I hoped into my car and started the engine, which is always a good feeling turning the car key, and suddenly feeling in control. With the leather chair underneath me supporting my destination. I'm cruising through the streets, and I pull off to the local market. Finally, I got to the store and it's already one o'clock and the dinner is at five, so I have time to spare. Aisle by aisle I looked for things I need for tonight. Most of them were all just food, which I didn’t need because we were going to go out for dinner tonight. My face begins to go from a smile into a frown because I can't find what I'm looking for. All I can find is food, random kid toys like alpacas and platypuses which leaves me nowhere, so I start heading out of the store thinking might as well get mints, you never no what your going to eat. I'm in the check up line and across the way I see the most cutest orange tank top ever invented and I knew I had to have it. Also, it was Calvin's favorite color which was a total bonus. I grab the shirt and go back in line and drift off about my night. How he would come in being all romantic giving me roses, and how we would live happily ever after. We'll have our honeymoon and bike around in a very tropic area with a beautiful waterfall as the background. Then, I saw three kids Carmen, Nick, and Rosalie. I snap back to reality and I'm disappointed to not have that as my life. To be living in a crowned, and loud city like New York, but it's okay soon that life will come. As I'm leaving the market I look up at the sky and then the sunlight takes an exit.

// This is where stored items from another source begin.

(* ===== verification/Disk.v ===== *)
(** The disk with a cursor of axfs/src/dev.rs, which turns the blocks of a device into a
    byte stream, and the readers, writers and seeks that the FAT and ext4 adapters
    (axfs/src/fs/fatfs.rs, lwext4_rust.rs) build from it. A block device is an interface
    with its documented behaviour; the RAM disk of axdriver_block implements it. *)
From S2P Require Import Prelude.
From S2P Require Import Fs.

(** [DevError]. *)
Inductive DevError :=
| DE_AlreadyExists | DE_Again | DE_BadState | DE_InvalidParam | DE_Io | DE_NoMemory
| DE_ResourceBusy | DE_Unsupported.

Abbreviation BLOCK_SIZE := 512.

(** [BlockDriverOps]: [read_block] fills a buffer of the given length. *)
Class BlockDevice (D : Type) := {
  num_blocks : D -> Z;
  block_size : D -> Z;
  read_block : Z -> Z -> D -> result (list Z) DevError * D;
  write_block : Z -> list Z -> D -> result unit DevError * D;
}.

(** What the documentation of a block device promises: its blocks are the bytes
    [bd_bytes]; a block inside the device is read and written, one outside is an
    error. *)
Class BlockDeviceLaws (D : Type) `{BlockDevice D} := {
  bd_bytes : D -> bytes;
  bd_wf : D -> Prop;
  bd_size d : bd_wf d -> 0 <= num_blocks d /\ num_blocks d * BLOCK_SIZE < USIZE;
  bd_block_size d : block_size d = BLOCK_SIZE;
  bd_read id d : bd_wf d -> 0 <= id < num_blocks d ->
    exists d', read_block id BLOCK_SIZE d = (Ok (mem_read (id * BLOCK_SIZE) 512 (bd_bytes d)), d') /\
      bd_wf d' /\ num_blocks d' = num_blocks d /\ (forall p, bd_bytes d' p = bd_bytes d p);
  bd_write id data d : bd_wf d -> 0 <= id < num_blocks d -> length data = 512%nat ->
    exists d', write_block id data d = (Ok tt, d') /\ bd_wf d' /\ num_blocks d' = num_blocks d /\
      (forall p, bd_bytes d' p = mem_write (id * BLOCK_SIZE) data (bd_bytes d) p);
  bd_read_end id d : bd_wf d -> num_blocks d <= id -> id * BLOCK_SIZE + BLOCK_SIZE < USIZE ->
    exists e d', read_block id BLOCK_SIZE d = (Err e, d');
}.

Section disk.
Context {D : Type} `{BlockDevice D}.

(** [Disk]. *)
Record Disk := mkDisk { block_id : Z; d_offset : Z; dev : D }.

(** [Disk::new]: the [assert_eq!] on the block size. *)
Definition disk_new (d : D) : outcome Disk :=
  if block_size d =? BLOCK_SIZE then Ret (mkDisk 0 0 d) else Panic.

(** [size], [position], [set_position]. *)
Definition disk_size (d : Disk) : Z := wrap (num_blocks (dev d) * BLOCK_SIZE).
Definition position (d : Disk) : Z := wrap (block_id d * BLOCK_SIZE) +w d_offset d.
Definition set_position (pos : Z) (d : Disk) : Disk :=
  mkDisk (pos / BLOCK_SIZE) (pos mod BLOCK_SIZE) (dev d).

(** Calls of the device. *)
Definition dev_read_block (id : Z) : M Disk DevError (list Z) := fun d =>
  let '(r, d') := read_block id BLOCK_SIZE (dev d) in Ret (r, mkDisk (block_id d) (d_offset d) d').
Definition dev_write_block (id : Z) (data : list Z) : M Disk DevError unit := fun d =>
  let '(r, d') := write_block id data (dev d) in Ret (r, mkDisk (block_id d) (d_offset d) d').

(** The cursor after a whole block, and after a part of a block. *)
Definition next_block (d : Disk) : Disk := mkDisk (block_id d +w 1) (d_offset d) (dev d).
Definition advance (count : Z) (d : Disk) : Disk :=
  let offset := d_offset d +w count in
  if BLOCK_SIZE <=? offset then mkDisk (block_id d +w 1) (offset -w BLOCK_SIZE) (dev d)
  else mkDisk (block_id d) offset (dev d).

(** [read_one] returns the number of bytes read and the buffer. *)
Definition read_one (buf : list Z) : M Disk DevError (Z * list Z) :=
  d ← get;
  if (d_offset d =? 0) && (BLOCK_SIZE <=? Z.of_nat (length buf)) then
    data ← dev_read_block (block_id d);
    _ ← modify next_block;
    mret (BLOCK_SIZE, overlay 0 data buf)
  else
    let start := d_offset d in
    let count := Z.min (Z.of_nat (length buf)) (BLOCK_SIZE -w d_offset d) in
    data ← dev_read_block (block_id d);
    _ ← assert_ (start + count <=? BLOCK_SIZE);
    _ ← modify (advance count);
    mret (count, overlay 0 (take (Z.to_nat count) (drop (Z.to_nat start) data)) buf).

(** [write_one] returns the number of bytes written. *)
Definition write_one (buf : list Z) : M Disk DevError Z :=
  d ← get;
  if (d_offset d =? 0) && (BLOCK_SIZE <=? Z.of_nat (length buf)) then
    _ ← dev_write_block (block_id d) (take 512 buf);
    _ ← modify next_block;
    mret BLOCK_SIZE
  else
    let start := d_offset d in
    let count := Z.min (Z.of_nat (length buf)) (BLOCK_SIZE -w d_offset d) in
    data ← dev_read_block (block_id d);
    _ ← assert_ (start + count <=? BLOCK_SIZE);
    _ ← dev_write_block (block_id d) (overlay start (take (Z.to_nat count) buf) data);
    _ ← modify (advance count);
    mret count.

Once I get home I realize that I still haven't taken a shower or cleaned anything so I knew I had to get moving. Feeling the steamy hot shower bounce all over my body, giving it a boost of energy. I dry myself off with a smooth, warm  towel. I dried off my body, and then starting putting on all of my new clothes, fitting to my body.  Next step was for me to put on my mask, the mask that covers all of my blemishes.

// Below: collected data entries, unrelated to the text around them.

(* ===== verification/Fat.v ===== *)
(** The FAT file system: files as chains of clusters, from the fatfs crate
    (src/vendor/fatfs/src/file.rs, table.rs and fs.rs) for FAT32 volumes, and the adapter of
    the kernel to them (src/arceos/modules/axfs/src/fs/fatfs.rs). FatTheorems shows
    that any sequence of operations on any number of open files does what it does on
    plain lists of bytes with a count of free clusters.

    The disk is a store of bytes whose reads and writes succeed and are complete, which
    Disk.v shows of the readers and writers of the adapter. Dates, which are constant for the
    clock the kernel passes, and the write-back of directory entries when a file is dropped
    are left out; the directories of the crate are an interface. Files that are open at the
    same time are different files: two opens of one file cache its entry each for itself. *)
From Stdlib Require Import Ascii.
From S2P Require Import Prelude.
From S2P Require Import Errno Str Fs.

(** * The volume *)

Inductive FatError :=
| FIo | FUnexpectedEof | FWriteZero | FInvalidInput | FNotFound | FAlreadyExists | FDirectoryIsNotEmpty
| FCorruptedFileSystem | FNotEnoughSpace | FInvalidFileNameLength | FUnsupportedFileNameCharacter.
Inductive FatValue := Free | Data (n : Z) | Bad | EndOfChain.
#[export] Instance FatValue_eq_dec : EqDecision FatValue.
Proof. solve_decision. Defined.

 Finally I'm done. I cruised down the stairs and pressed play on the voicemail box. I listen as it says "Three new messages, first message sent Wednesday at 2:47 PM… Hey Carly! Its's Jessica I wanted to know if you wanted to go to the movies on Friday, it's at 9 o'clock. Bye!... End of message. Next message sent yesterday at  11:03 AM… Hi Carly! It's your big sis calling to let you know there's a family dinner mom put together and your part of the family! It's Next week Sunday and It's an open house dinner and lunch. Hope to see you there, Bye!... End of message. Last message sent today at 4:30 PM…Hi Hun, It's Calvin... I'm incredibly sorry, but I can't come tonight. I didn't want it to end like this at all, but I think you’re a great person, but just no the one for me, Again I'm sorry. Bye… End of message. No more messages." My heart sank to the ground. I've been waiting for the night what felt like forever. I wanted to take a hammer to my head because I was stressed, angry, and sad. My life has flashed before my eyes and my night comes to a tragic ending . I feel alone and isolated. My home which is filled with love and care goes to creepy and ghostly.  I look outside and notice the weather changed once again from dark cloudy, to thunder and lightning. I start asking myself why is this happening to me? Did I do something wrong?

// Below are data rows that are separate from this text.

(** The bytes [w] are written at position [o], inside one cluster. *)
Definition store (k o : Z) (w : list Z) (s : FatFs) : FatFs := set_disk (mem_write (ofc k +w o mod cs) w (disk s)) s.
Lemma store_in k o w s i :
  valid k -> 0 <= o -> Z.of_nat (length w) <= cs - o mod cs -> 0 <= i < Z.of_nat (length w) ->
  disk (store k o w s) (ofc k + (o mod cs + i)) = default 0 (w !! Z.to_nat i).
Proof.
  intros Hv Ho Hw Hi. pose proof cs_eq. pose proof (ofc_range k Hv). pose proof (Z.mod_pos_bound o cs ltac:(lia)).
  unfold store. cbn [disk set_disk]. rewrite wadd_small by lia. rewrite mem_write_in by lia. do 3 f_equal. lia.
Qed.
Lemma store_out k o w s d i :
  valid k -> valid d -> 0 <= o -> Z.of_nat (length w) <= cs - o mod cs -> 0 <= i < cs ->
  d <> k \/ ~ (o mod cs <= i < o mod cs + Z.of_nat (length w)) -> disk (store k o w s) (ofc d + i) = disk s (ofc d + i).
Proof.
  intros Hv Hd Ho Hw Hi Hne. pose proof cs_eq. pose proof (ofc_range k Hv). pose proof (Z.mod_pos_bound o cs ltac:(lia)).
  unfold store. cbn [disk set_disk]. rewrite wadd_small by lia. apply mem_write_out. intros Hin.
  destruct (ofc_apart d k i (ofc d + i - ofc k) Hd Hv Hi ltac:(lia) ltac:(lia)) as [-> E]. destruct Hne as [?|Hne]; [done|]. lia.
Qed.
Lemma store_frame k o w s l :
  k ∈ l -> Forall valid l -> 0 <= o -> Z.of_nat (length w) <= cs - o mod cs -> frame s l (store k o w s) l.
Proof.
  intros Hk Hv Ho Hw m C Hm. split; [|split; [done|]].
  - apply (chain_ok_ext s); [|done]. by intros c _.
  - intros c i Hc Hi. apply store_out; try done.
    + by apply (proj1 (Forall_forall _ _) Hv).
    + by eapply chain_elem_valid.
    + left. intros ->. by apply (Hm k).
Qed.
Lemma store_holds s l c k o w :
  chain_ok s l -> holds s l c -> l !! Z.to_nat (o / cs) = Some k -> 0 <= o <= Z.of_nat (length c) ->
  Z.of_nat (length w) <= cs - o mod cs -> holds (store k o w s) l (overlay o w c).
Proof.
  intros C Hh Hk Ho Hw i Hi. rewrite length_overlay in Hi by done. pose proof cs_pos.
  assert (Hv : valid k) by (eapply chain_elem_valid; [done|by eapply list_elem_of_lookup_2]).
  destruct (decide (o <= i < o + Z.of_nat (length w))) as [Hin|Hout].
  - destruct (same_cluster o (i - o) ltac:(lia) ltac:(lia)) as [Ed Em]. replace (o + (i - o)) with i in * by lia.
    exists k. rewrite Ed, Em. split; [done|]. rewrite overlay_in, store_in by (done || lia).
    destruct (lookup_lt_is_Some_2 w (Z.to_nat (i - o)) ltac:(lia)) as [x Hx]. by rewrite Hx.
  - destruct (Hh i ltac:(lia)) as (d & Hd & Hb). exists d. split; [done|]. rewrite overlay_out by lia. rewrite Hb. f_equal. symmetry.
    apply store_out; [done| |lia|lia|apply Z.mod_pos_bound; lia|].
    { eapply chain_elem_valid; [done|by eapply list_elem_of_lookup_2]. }
    destruct (decide (d = k)) as [->|]; [right|by left]. pose proof (NoDup_lookup l _ _ k (ch_nodup _ _ C) Hd Hk) as E.
    assert (E' : i / cs = o / cs) by (pose proof (Z.div_pos i cs); pose proof (Z.div_pos o cs); lia).
    pose proof (Z.div_mod i cs). pose proof (Z.div_mod o cs). intros Hin. apply Hout. nia.
Qed.

(** Arithmetic of positions: at the start of a cluster, and inside one. *)
Lemma ceil_start o : 0 <= o -> o mod cs = 0 -> (o + cs - 1) / cs = o / cs.
Proof. intros Ho Hm. pose proof cs_pos. pose proof (Z.div_mod o cs). symmetry. apply (Z.div_unique _ _ _ (cs - 1)); lia. Qed.
Lemma div_inside o : 0 <= o -> o mod cs <> 0 -> (o - 1) / cs = o / cs.
Proof.
  intros Ho Hm. pose proof cs_pos. pose proof (Z.div_mod o cs). pose proof (Z.mod_pos_bound o cs).
  symmetry. apply (Z.div_unique _ _ _ (o mod cs - 1)); lia.
Qed.
Lemma cur_end s l f c : file_ok s l f c -> cur l (Z.of_nat (length c)) = last l.
Proof.
  intros F. pose proof (fi_len _ _ _ _ F) as Hl. pose proof cs_pos. unfold cur. destruct (Z.eqb_spec (Z.of_nat (length c)) 0) as [E|E].
  - rewrite E, Z.add_0_l, Z.div_small in Hl by lia. by destruct l.
  - rewrite ceil_pred in Hl by lia. assert (0 <= (Z.of_nat (length c) - 1) / cs) by (apply Z.div_pos; lia).
    rewrite last_lookup. f_equal. lia.
Qed.
(** The number of clusters does not grow when there is one at the position, and grows by
    one behind the last. *)
Lemma ceil_inside o n len :
  0 <= o <= len -> 0 < n <= cs - o mod cs -> o mod cs <> 0 \/ o < len -> (Z.max len (o + n) + cs - 1) / cs = (len + cs - 1) / cs.
Proof.
  intros Ho Hn Hc. pose proof cs_pos. pose proof (Z.mod_pos_bound o cs ltac:(lia)).
  assert (Hlen : 0 < len). { destruct (decide (o = 0)) as [->|]; [|lia]. rewrite Z.mod_0_l in Hc by lia. lia. }
  destruct (decide (o + n <= len)); [by rewrite Z.max_l by lia|]. rewrite Z.max_r, !ceil_pred by lia. f_equal.
  replace (o + n - 1) with (o + (n - 1)) by lia. rewrite (proj1 (same_cluster o (n - 1) ltac:(lia) ltac:(lia))).
  destruct (decide (o < len)).
  - replace (len - 1) with (o + (len - 1 - o)) by lia. by rewrite (proj1 (same_cluster o (len - 1 - o) ltac:(lia) ltac:(lia))).
  - replace len with o by lia. symmetry. apply div_inside; lia.
Qed.
Lemma ceil_behind o n : 0 <= o -> o mod cs = 0 -> 0 < n <= cs -> (o + n + cs - 1) / cs = (o + cs - 1) / cs + 1.
Proof.
  intros Ho Hm Hn. rewrite (ceil_start o), (ceil_pred (o + n)) by lia. replace (o + n - 1) with (o + (n - 1)) by lia.
  by rewrite (proj1 (same_cluster o (n - 1) Ho ltac:(lia))).
Qed.

Definition with_head (l : list Z) (len : Z) (f : FatFile) : FatFile :=
  mkFat (head l) (current_cluster f) (offset f) (Some (mkEditor false len (head l))).
Lemma with_head_same s l f c : file_ok s l f c -> with_head l (Z.of_nat (length c)) f = f.
Proof. intros []. unfold with_head. destruct f; cbn in *. by subst. Qed.
Lemma write_cluster_spec s l f c :
  table_ok s -> file_ok s l f c -> offset f mod cs = 0 ->
  if offset f =? Z.of_nat (length c) then
    match write_cluster g (f, s) with
    | Ret (Ok k, (f', s')) =>
        f' = with_head (l ++ [k]) (Z.of_nat (length c)) f /\ table_ok s' /\ chain_ok s' (l ++ [k]) /\ frame s l s' (l ++ [k])
        /\ disk s' = disk s /\ free_count s = S (free_count s')
    | Ret (Err e, st) => e = FNotEnoughSpace /\ st = (f, s) /\ free_count s = 0%nat
    | Panic => False
    end
  else exists k, l !! Z.to_nat (offset f / cs) = Some k /\ write_cluster g (f, s) = Ret (Ok k, (f, s)).
Proof.
  intros T F Hm. pose proof (here_spec s l f c T F) as Hn. unfold current_cluster_opt in Hn. rewrite Hm in Hn. cbn [Z.eqb] in Hn.
  pose proof (fi_off _ _ _ _ F) as Ho. pose proof (fi_len _ _ _ _ F) as Hl. unfold write_cluster.
  unfold mbind, M_mbind, M_bind. rewrite Hn.
  destruct (Z.eqb_spec (offset f) (Z.of_nat (length c))) as [E|E].
  - rewrite lookup_ge_None_2 by (rewrite <- E, ceil_start in Hl by lia; lia).
    rewrite (fi_cur _ _ _ _ F), E, (cur_end s l f c F). unfold ff_is_dir. rewrite (fi_entry _ _ _ _ F). cbn [e_is_dir].
    pose proof (alloc_spec s l T (fi_chain _ _ _ _ F)) as Ha. unfold on_fs, zoom. cbn [fst snd].
    destruct (alloc_cluster g (last l) false s) as [[[k|e] s']|]; [| |done].
    + destruct Ha as (H1 & H2 & H3 & H4 & H5). destruct l as [|x l].
      * rewrite bool_decide_true by (by rewrite (fi_first _ _ _ _ F)). cbn. split; [|done]. unfold with_head, ff_set_first_cluster.
        by rewrite (fi_entry _ _ _ _ F).
      * rewrite bool_decide_false by (by rewrite (fi_first _ _ _ _ F)). cbn. split; [|done]. symmetry. apply (with_head_same _ _ _ _ F).
    + by destruct Ha as (-> & -> & ?).
  - destruct (lookup_lt_is_Some_2 l _ (chain_index s l f c (offset f) F ltac:(lia))) as [k Hk]. exists k. by rewrite Hk.
Qed.

(** The end of a write, when the cluster is known. *)
Definition after_write (k o n : Z) (f : FatFile) : FatFile := update_dir_entry_after_write (at_offset (Some k) (o + n) f).
Lemma after_write_ok s l f c k o w :
  chain_ok s l -> holds s l c -> l !! Z.to_nat (o / cs) = Some k -> 0 <= o <= Z.of_nat (length c) ->
  0 < Z.of_nat (length w) <= cs - o mod cs -> o + Z.of_nat (length w) < U32 -> Z.of_nat (length c) < U32 ->
  Z.of_nat (length l) = (Z.max (Z.of_nat (length c)) (o + Z.of_nat (length w)) + cs - 1) / cs ->
  file_ok (store k o w s) l (after_write k o (Z.of_nat (length w)) (with_head l (Z.of_nat (length c)) f)) (overlay o w c).
Proof.
  intros C Hh Hk Ho Hw Hmax Hc Hl.
  assert (Hlen : Z.of_nat (length (overlay o w c)) = Z.max (Z.of_nat (length c)) (o + Z.of_nat (length w))).
  { rewrite length_overlay by done. lia. }
  split; rewrite ?Hlen; try done.
  - apply (chain_ok_ext s); [|done]. by intros d _.
  - cbn. do 2 f_equal. unfold entry_set_size. cbn. case_bool; bool_to_prop; cbn; f_equal; lia.
  - lia.
  - cbn. lia.
  - cbn. rewrite cur_after by lia. done.
  - by apply store_holds; try lia.
Qed.
Lemma view_file s s' l f c : same_view s s' -> file_ok s l f c -> file_ok s' l f c.
Proof.
  intros Hv [C ? ? ? ? ? ? Hb]. destruct (same_view_spec s s' Hv) as (He & _ & _ & _). split; try done.
  - apply (chain_ok_ext s); [|done]. by intros d _.
  - intros i Hi. destruct (Hb i Hi) as (k & Hk & E). exists k. split; [done|]. rewrite E. f_equal. symmetry. apply Hv.
    pose proof (ofc_range k ltac:(eapply chain_elem_valid; [exact C|by eapply list_elem_of_lookup_2])).
    pose proof (Z.mod_pos_bound i cs (proj1 cs_pos)). lia.
Qed.

(** The cluster [k] for [n] bytes at position [o], with the chain and the state that have it. *)
Record target_ok (s : FatFs) (l c : list Z) (o n k : Z) (s1 : FatFs) (l1 : list Z) : Prop := {
  tg_table : table_ok s1; tg_chain : chain_ok s1 l1; tg_frame : frame s l s1 l1; tg_holds : holds s1 l1 c;
  tg_at : l1 !! Z.to_nat (o / cs) = Some k;
  tg_len : Z.of_nat (length l1) = (Z.max (Z.of_nat (length c)) (o + n) + cs - 1) / cs }.
Definition grows (o : Z) (c : list Z) : bool := (o mod cs =? 0) && (o =? Z.of_nat (length c)).
Lemma target_old s l f c n k :
  table_ok s -> file_ok s l f c -> 0 < n <= cs - offset f mod cs -> grows (offset f) c = false ->
  l !! Z.to_nat (offset f / cs) = Some k -> target_ok s l c (offset f) n k s l.
Proof.
  intros T F Hn Hg Hk. split; [done|apply F|by intros m C Hm|apply F|done|]. rewrite (fi_len _ _ _ _ F). symmetry.
  pose proof (fi_off _ _ _ _ F). unfold grows in Hg. apply ceil_inside; [done|done|].
  apply andb_false_iff in Hg as [Hg|Hg]; bool_to_prop; [by left|right; lia].
Qed.
Lemma target_spec s l f c n :
  table_ok s -> file_ok s l f c -> 0 < n <= cs - offset f mod cs ->
  if grows (offset f) c && bool_decide (free_count s = 0%nat) then write_target g (f, s) = Ret (Err FNotEnoughSpace, (f, s))
  else exists k s1 l1, write_target g (f, s) = Ret (Ok k, (with_head l1 (Z.of_nat (length c)) f, s1))
       /\ target_ok s l c (offset f) n k s1 l1 /\ free_count s = (free_count s1 + if grows (offset f) c then 1 else 0)%nat.
Proof.
  intros T F Hn. pose proof (fi_off _ _ _ _ F) as Ho. pose proof (fi_len _ _ _ _ F) as Hl. pose proof cs_pos as Hcs.
  pose proof (target_old s l f c n) as Hold. unfold write_target, grows in *. destruct (Z.eqb_spec (offset f mod cs) 0) as [Em|Em]; cbn [andb] in *.
  - pose proof (write_cluster_spec s l f c T F Em) as Hc. destruct (Z.eqb_spec (offset f) (Z.of_nat (length c))) as [El|El]; cbn [andb].
    + rewrite El, ceil_start in * by lia. destruct (write_cluster g (f, s)) as [[[k|e] [f1 s1]]|]; [| |done].
      * destruct Hc as (-> & T1 & C1 & Hfr & Hd & Hcnt). rewrite bool_decide_false by lia. exists k, s1, (l ++ [k]).
        split; [done|]. split; [|lia]. split; try done.
        -- intros i Hi. destruct (fi_bytes _ _ _ _ F i Hi) as (d & Hk & Hb). exists d. rewrite Hd. split; [|done]. by apply lookup_app_l_Some.
        -- rewrite <- Hl, Nat2Z.id. by apply list_lookup_middle.
        -- rewrite length_app. cbn [length]. rewrite Z.max_r, ceil_behind, ceil_start by lia. lia.
      * destruct Hc as (-> & [= -> ->] & Hcnt). by rewrite bool_decide_true by done.
    + destruct Hc as (k & Hk & ->). exists k, s, l. rewrite (with_head_same _ _ _ _ F). split; [done|]. split; [|lia]. by apply Hold.
  - destruct (lookup_lt_is_Some_2 l _ (chain_index s l f c (offset f - 1) F ltac:(destruct (decide (offset f = 0)) as [E|]; [rewrite E, Z.mod_0_l in Em by lia|]; lia)))
      as [k Hk]. rewrite div_inside in Hk by (lia || done). exists k, s, l. rewrite (with_head_same _ _ _ _ F). split; [|split; [by apply Hold|lia]].
    rewrite (fi_cur _ _ _ _ F). unfold cur. rewrite (proj2 (Z.eqb_neq (offset f) 0)) by (intros E; rewrite E, Z.mod_0_l in Em; lia).
    by rewrite div_inside, Hk by (lia || done).
Qed.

I walked back up my room almost crawling, and tears drip down my face. Crushed by the man who loves me, or loved anyway. I walked outside to my balcony and just stayed there because to me there is no point in living anymore.

Tuesday, February 21, 2012

The Circuit

When you make the decision to become a parent you have to make sacrifices  for your kids. You can't call quits. You have to make the best life possible for each child. In the story "The Circuit" the dad doesn't live up to his expectations.

The frightening thing about this story is that it's so true. Parents not giving their children the amount of love they need, sounds about right. I don't know if it's that is hard to make enough money or find time to spend with them; and that's why they don't get the proper care. I feel as if you make the commitment to have a child, you have to give them what they need; and if you can't do this them you have to put the baby up for adoption to give her/him a better life. Or, just don't have a baby.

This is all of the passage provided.